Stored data
▼

(* ===== verification/Limits.v ===== *)
(** src/limits.rs: raising the open-file limit and the cap on concurrent sessions that
    follows from it.

    [getrlimit] and [setrlimit] are parameters over an abstract state of the process's
    limits; what the theorem relies on is their documented behaviour. *)

From S2P Require Import Prelude.

Record Rlimit := { rlim_cur : N; rlim_max : N }.

Class RlimitOs := {
  os : Type;
  getrlimit : os → option Rlimit;
  setrlimit : Rlimit → os → option os;
}.

(** POSIX: a successful [setrlimit] is what [getrlimit] then reports, and the soft limit
    never exceeds the hard one. *)
Class RlimitLaws `{RlimitOs} : Prop := {
  get_after_set : ∀ l w w', setrlimit l w = Some w' → getrlimit w' = Some l;
  soft_le_hard : ∀ w l, getrlimit w = Some l → (rlim_cur l ≤ rlim_max l)%N;
}.

Record ProcessLimits := { soft_nofile : N; max_connections : N }.

Definition FD_RESERVE : N := 128.
Definition RLIM_INFINITY : N := u64_max.
Definition rlim_is_infinity (v : N) : bool := (v =? RLIM_INFINITY)%N.

Inductive IoError := OsError.

(** Concurrent sessions allowed: [min(configured, (soft - reserve) / 2)], at least one.
    [usize] has 64 bits. *)
Definition effective_connection_limit (soft_nofile configured_max reserve_fds : N) : N :=
  let fds_for_conns := (soft_nofile - reserve_fds)%N in
  let by_fds := (fds_for_conns / 2)%N in
  N.min configured_max (N.max by_fds 1).

Section limits.
Context `{RlimitOs}.

(** The limit answered, and the state of the process after the calls. *)
Definition current_nofile_soft (w : os) : result IoError N :=
  lim ← ok_or (getrlimit w) OsError; Ok (rlim_cur lim).

Definition raise_nofile_limit (target : N) (w : os) : result IoError N * os :=
  match getrlimit w with
  | None => (Err OsError, w)
  | Some lim =>
      let cur_soft := rlim_cur lim in
      let cur_hard := rlim_max lim in
      if (target <=? cur_soft)%N then (Ok cur_soft, w) else
      let want_soft := if rlim_is_infinity cur_hard then target else N.min target cur_hard in
      if (want_soft =? cur_soft)%N then (Ok cur_soft, w) else
      match setrlimit {| rlim_cur := want_soft; rlim_max := cur_hard |} w with
      | None => (Err OsError, w)
      | Some w =>
          match getrlimit w with
          | None => (Err OsError, w)
          | Some lim => (Ok (rlim_cur lim), w)
          end
      end
  end.

(** [limits::apply], of the two fields of the configuration it reads. *)
Definition apply (nofile_limit cfg_max_connections : N) (w : os) : result IoError ProcessLimits * os :=
  let '(soft, w) :=
    if (0 <? nofile_limit)%N then
      match raise_nofile_limit nofile_limit w with
      | (Ok s, w) => (Ok s, w)
      | (Err _, w) => (current_nofile_soft w, w)
      end
    else (current_nofile_soft w, w) in
  (soft ← soft;
   Ok {| soft_nofile := soft;
         max_connections := effective_connection_limit soft cfg_max_connections FD_RESERVE |}, w).

Lemma raise_nofile_limit_ok `{!RlimitLaws} target w s w' :
  raise_nofile_limit target w = (Ok s, w') →
  ∃ l l', getrlimit w = Some l ∧ getrlimit w' = Some l' ∧ rlim_cur l' = s ∧ rlim_max l' = rlim_max l
    ∧ (rlim_cur l ≤ s ≤ N.max (rlim_cur l) target)%N.
Proof.
  unfold raise_nofile_limit. destruct (getrlimit w) as [l|] eqn:El; [|done]. cbv zeta.
  pose proof (soft_le_hard _ _ El).
  destruct (N.leb_spec target (rlim_cur l)).
  { intros [= <- <-]. exists l, l. split_and!; first [done | lia]. }
  set (want := if rlim_is_infinity _ then _ else _).
  assert (rlim_cur l ≤ want ≤ target)%N as Hw.
  { unfold want. destruct (rlim_is_infinity _). all: lia. }
  clearbody want.
  destruct (N.eqb_spec want (rlim_cur l)).
  { intros [= <- <-]. exists l, l. split_and!; first [done | lia]. }
  destruct (setrlimit _ w) as [w1|] eqn:Es; [|done]. apply get_after_set in Es.
  rewrite Es. intros [= <- <-]. exists l. eexists. split_and!; try done; cbn; lia.
Qed.

(** A failure leaves the limits as they were. *)
Lemma raise_nofile_limit_err `{!RlimitLaws} target w e w' :
  raise_nofile_limit target w = (Err e, w') → w' = w.
Proof.
  unfold raise_nofile_limit. destruct (getrlimit w) as [l|] eqn:El; [|by intros ?; simplify_eq].
  cbv zeta. destruct (target <=? rlim_cur l)%N; [done|].
  destruct (N.eqb _ (rlim_cur l)); [done|].
  destruct (setrlimit _ w) as [w1|] eqn:Es; [|by intros ?; simplify_eq].
  apply get_after_set in Es. by rewrite Es.
Qed.

(** What the relay allows fits what the process may open.  When [apply] answers, the
    soft limit it reports is the one in force, it is never lowered, and the sessions it
    allows (two descriptors each) and the reserve stay within it, as long as the limit
    leaves room for one session at all; and it never allows more than configured. *)
Theorem apply_fits `{!RlimitLaws} nofile cfg_max w r w' :
  apply nofile cfg_max w = (Ok r, w') →
  (∃ l l', getrlimit w = Some l ∧ getrlimit w' = Some l' ∧ rlim_cur l' = soft_nofile r
     ∧ (rlim_cur l ≤ soft_nofile r)%N)
  ∧ (max_connections r ≤ cfg_max)%N
  ∧ (FD_RESERVE + 2 ≤ soft_nofile r → 2 * max_connections r + FD_RESERVE ≤ soft_nofile r)%N.
Proof.
  assert (∀ s, (N.min cfg_max (N.max ((s - FD_RESERVE) / 2) 1) ≤ cfg_max)%N
    ∧ (FD_RESERVE + 2 ≤ s →
       2 * effective_connection_limit s cfg_max FD_RESERVE + FD_RESERVE ≤ s)%N) as Harith.
  { intros s. unfold effective_connection_limit, FD_RESERVE. split; [lia|]. intros Hs.
    assert (2 * ((s - 128) / 2) ≤ s - 128)%N by (apply N.Div0.mul_div_le).
    assert (1 ≤ (s - 128) / 2)%N by (apply N.div_le_lower_bound; lia).
    generalize dependent ((s - 128) / 2)%N. lia. }
  assert (∀ w s, current_nofile_soft w = Ok s → ∃ l, getrlimit w = Some l ∧ rlim_cur l = s) as Hcur.
  { intros w0 s. unfold current_nofile_soft. destruct (getrlimit w0) as [l|]; [|done].
    cbn. intros [= <-]. by exists l. }
  unfold apply. destruct (N.ltb_spec 0 nofile).
  - destruct (raise_nofile_limit nofile w) as [[s|e] w1] eqn:E.
    + cbn. intros [= <- <-]. cbn. split; [|apply Harith].
      apply raise_nofile_limit_ok in E as (l & l' & ? & ? & ? & ? & ?). exists l, l'. naive_solver lia.
    + destruct (current_nofile_soft w1) as [s|] eqn:Ec; [|done]. cbn. intros [= <- <-]. cbn.
      split; [|apply Harith]. apply Hcur in Ec as (l & Hl & <-).
      apply raise_nofile_limit_err in E as ->. exists l, l. naive_solver lia.
  - destruct (current_nofile_soft w) as [s|] eqn:Ec; [|done]. cbn. intros [= <- <-]. cbn.
    split; [|apply Harith]. apply Hcur in Ec as (l & Hl & <-). exists l, l. naive_solver lia.
Qed.

End limits.

(** A concrete process: its limits, a hard limit that cannot be raised. *)
Definition example_os : RlimitOs := {|
  os := { l : Rlimit | (rlim_cur l <=? rlim_max l)%N = true };
  getrlimit w := Some (proj1_sig w);
  setrlimit l w :=
    match decide ((rlim_cur l <=? rlim_max l)%N = true) with
    | left H => if (rlim_max l <=? rlim_max (proj1_sig w))%N then Some (exist _ l H) else None
    | right _ => None
    end;
|}.

Lemma example_os_laws : @RlimitLaws example_os.
Proof.
  split.
  - intros l w w'. cbn. destruct (decide _); [|done]. case_match; [|done]. by intros [= <-].
  - intros [l Hl] l'. cbn. intros [= <-]. by apply N.leb_le.
Qed.

Definition example_process : @os example_os := exist _ {| rlim_cur := 1024; rlim_max := 4096 |} eq_refl.

Lemma apply_fits_witness :
  match @apply example_os 1048576 50000 example_process with
  | (Ok r, w') =>
      (∃ l l', @getrlimit example_os example_process = Some l ∧ @getrlimit example_os w' = Some l'
        ∧ rlim_cur l' = soft_nofile r ∧ (rlim_cur l ≤ soft_nofile r)%N)
      ∧ (max_connections r ≤ 50000)%N
      ∧ (FD_RESERVE + 2 ≤ soft_nofile r → 2 * max_connections r + FD_RESERVE ≤ soft_nofile r)%N
  | _ => False
  end.
Proof.
  destruct (@apply example_os 1048576 50000 example_process) as [[r|e] w'] eqn:E.
  - by apply (@apply_fits example_os example_os_laws 1048576 50000 example_process).
  - exfalso. by vm_compute in E.
Defined.
(* ===== verification/DomainLimiter.v ===== *)
(** src/domain_limiter.rs: the daily bandwidth and connection limits of domains.

    Every operation is a function of the limiter's state and of the time at which it runs;
    the interleavings of concurrent operations, which work on atomics, are the subject of
    DomainLimiterConc.  Parameters: the JSON codec, the path operations of [std::path], and
    which file operations fail. *)

From S2P Require Import Prelude RustStr Collections Net Hosts Config.

Definition STATE_VERSION : N := 1.

(** [as_secs() as u32 / 86400], [now] in seconds since the epoch. *)
Definition epoch_day_utc (now : N) : N := (wrap 32 now / 86400)%N.

(** * Data *)

Record PersistedDomain := { p_day : N; p_bytes : N; p_connections : N }.
Record PersistedState := { version : N; domains : gmap bytes PersistedDomain }.

Record DomainCounters := { c_bytes : N; connections : N; day : N }.

Inductive LimitReason := DailyBandwidth | DailyConnections.
#[global] Instance LimitReason_eq_dec : EqDecision LimitReason.
Proof. solve_decision. Defined.

Definition show_reason (r : LimitReason) : bytes :=
  match r with DailyBandwidth => §"daily_bandwidth" | DailyConnections => §"daily_connections" end.

Record DomainLimiter := {
  limits : gmap bytes DomainLimitConfig;
  counters : gmap bytes DomainCounters;
  state_file : option bytes;
  dirty : bool;
}.

(** * Counters *)

Definition counters_new (now : N) : DomainCounters :=
  {| c_bytes := 0; connections := 0; day := epoch_day_utc now |}.

Definition restore (d b n : N) : DomainCounters := {| c_bytes := b; connections := n; day := d |}.

Definition refresh_if_new_day (now : N) (c : DomainCounters) : DomainCounters :=
  let today := epoch_day_utc now in
  if (day c =? today)%N then c else {| c_bytes := 0; connections := 0; day := today |}.

(** The counters after the refresh, and the values read. *)
Definition snapshot (now : N) (c : DomainCounters) : DomainCounters * PersistedDomain :=
  let c := refresh_if_new_day now c in
  (c, {| p_day := day c; p_bytes := c_bytes c; p_connections := connections c |}).

(** * The file system *)

Class Paths := {
  with_extension : bytes → bytes → bytes;
  parent : bytes → option bytes;
}.
Class Json := {
  to_string_pretty : PersistedState → bytes;
  from_str : bytes → option PersistedState;
}.

Definition Files := gmap bytes bytes.
Inductive FileOp := CreateDirAll (p : bytes) | Write (p : bytes) | Rename (p q : bytes) | Read (p : bytes).
Inductive IoError := IoFailed (o : FileOp) | BadState.

Definition rename (p q : bytes) (fs : Files) : Files :=
  match fs !! p with
  | Some c => if decide (p = q) then fs else <[q := c]> (base.delete p fs)
  | None => fs
  end.

Section limiter.
Context `{Unicode} `{HashOrder} `{Paths} `{Json}.
(** Which file operations fail. *)
Context (fails : FileOp → bool).
Implicit Types l : DomainLimiter.

(** ** Start *)

Definition restore_one (today : N) (cs : gmap bytes DomainCounters) (saved : bytes * PersistedDomain)
    : gmap bytes DomainCounters :=
  let key := to_lowercase saved.1 in
  match cs !! key with
  | None => cs
  | Some _ =>
      if (p_day saved.2 =? today)%N
      then <[key := restore (p_day saved.2) (p_bytes saved.2) (p_connections saved.2)]> cs
      else cs
  end.

Definition load_from_disk (now : N) (path : bytes) (fs : Files) l : result IoError DomainLimiter :=
  match fs !! path with
  | None => Ok l
  | Some raw =>
      if fails (Read path) then Err (IoFailed (Read path)) else
      state ← ok_or (from_str raw) BadState;
      if negb (version state =? STATE_VERSION)%N then Ok l else
      Ok l {{ counters := foldl (restore_one (epoch_day_utc now)) (counters l) (hash_iter (domains state)) }}
  end.

Definition load (now : N) (fs : Files) (limits : gmap bytes DomainLimitConfig)
    (state_file : option bytes) : result IoError DomainLimiter :=
  let limits := insert_all ((λ p, (to_lowercase p.1, p.2)) <$> hash_iter limits) ∅ in
  let counters := (λ _, counters_new now) <$> limits in
  let limiter := {| limits := limits; counters := counters; state_file := state_file; dirty := false |} in
  match state_file with
  | Some path => load_from_disk now path fs limiter
  | None => Ok limiter
  end.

▲

• [WORK TO BE COMPLETED]: In the data above, start at the line that has "pose proof (soft_le_hard _ _ El).", stop after the line that has "(** What the", and print every line in between exactly as it stands.

• [RESPONSE TO THIS EXERCISE]:
  pose proof (soft_le_hard _ _ El).
  destruct (N.leb_spec target (rlim_cur l)).
  { intros [= <- <-]. exists l, l. split_and!; first [done | lia]. }
  set (want := if rlim_is_infinity _ then _ else _).
  assert (rlim_cur l ≤ want ≤ target)%N as Hw.
  { unfold want. destruct (rlim_is_infinity _). all: lia. }
  clearbody want.
  destruct (N.eqb_spec want (rlim_cur l)).
  { intros [= <- <-]. exists l, l. split_and!; first [done | lia]. }
  destruct (setrlimit _ w) as [w1|] eqn:Es; [|done]. apply get_after_set in Es.
  rewrite Es. intros [= <- <-]. exists l. eexists. split_and!; try done; cbn; lia.
Qed.

(** A failure leaves the limits as they were. *)
Lemma raise_nofile_limit_err `{!RlimitLaws} target w e w' :
  raise_nofile_limit target w = (Err e, w') → w' = w.
Proof.
  unfold raise_nofile_limit. destruct (getrlimit w) as [l|] eqn:El; [|by intros ?; simplify_eq].
  cbv zeta. destruct (target <=? rlim_cur l)%N; [done|].
  destruct (N.eqb _ (rlim_cur l)); [done|].
  destruct (setrlimit _ w) as [w1|] eqn:Es; [|by intros ?; simplify_eq].
  apply get_after_set in Es. by rewrite Es.
Qed.

(** What the relay allows fits what the process may open.  When [apply] answers, the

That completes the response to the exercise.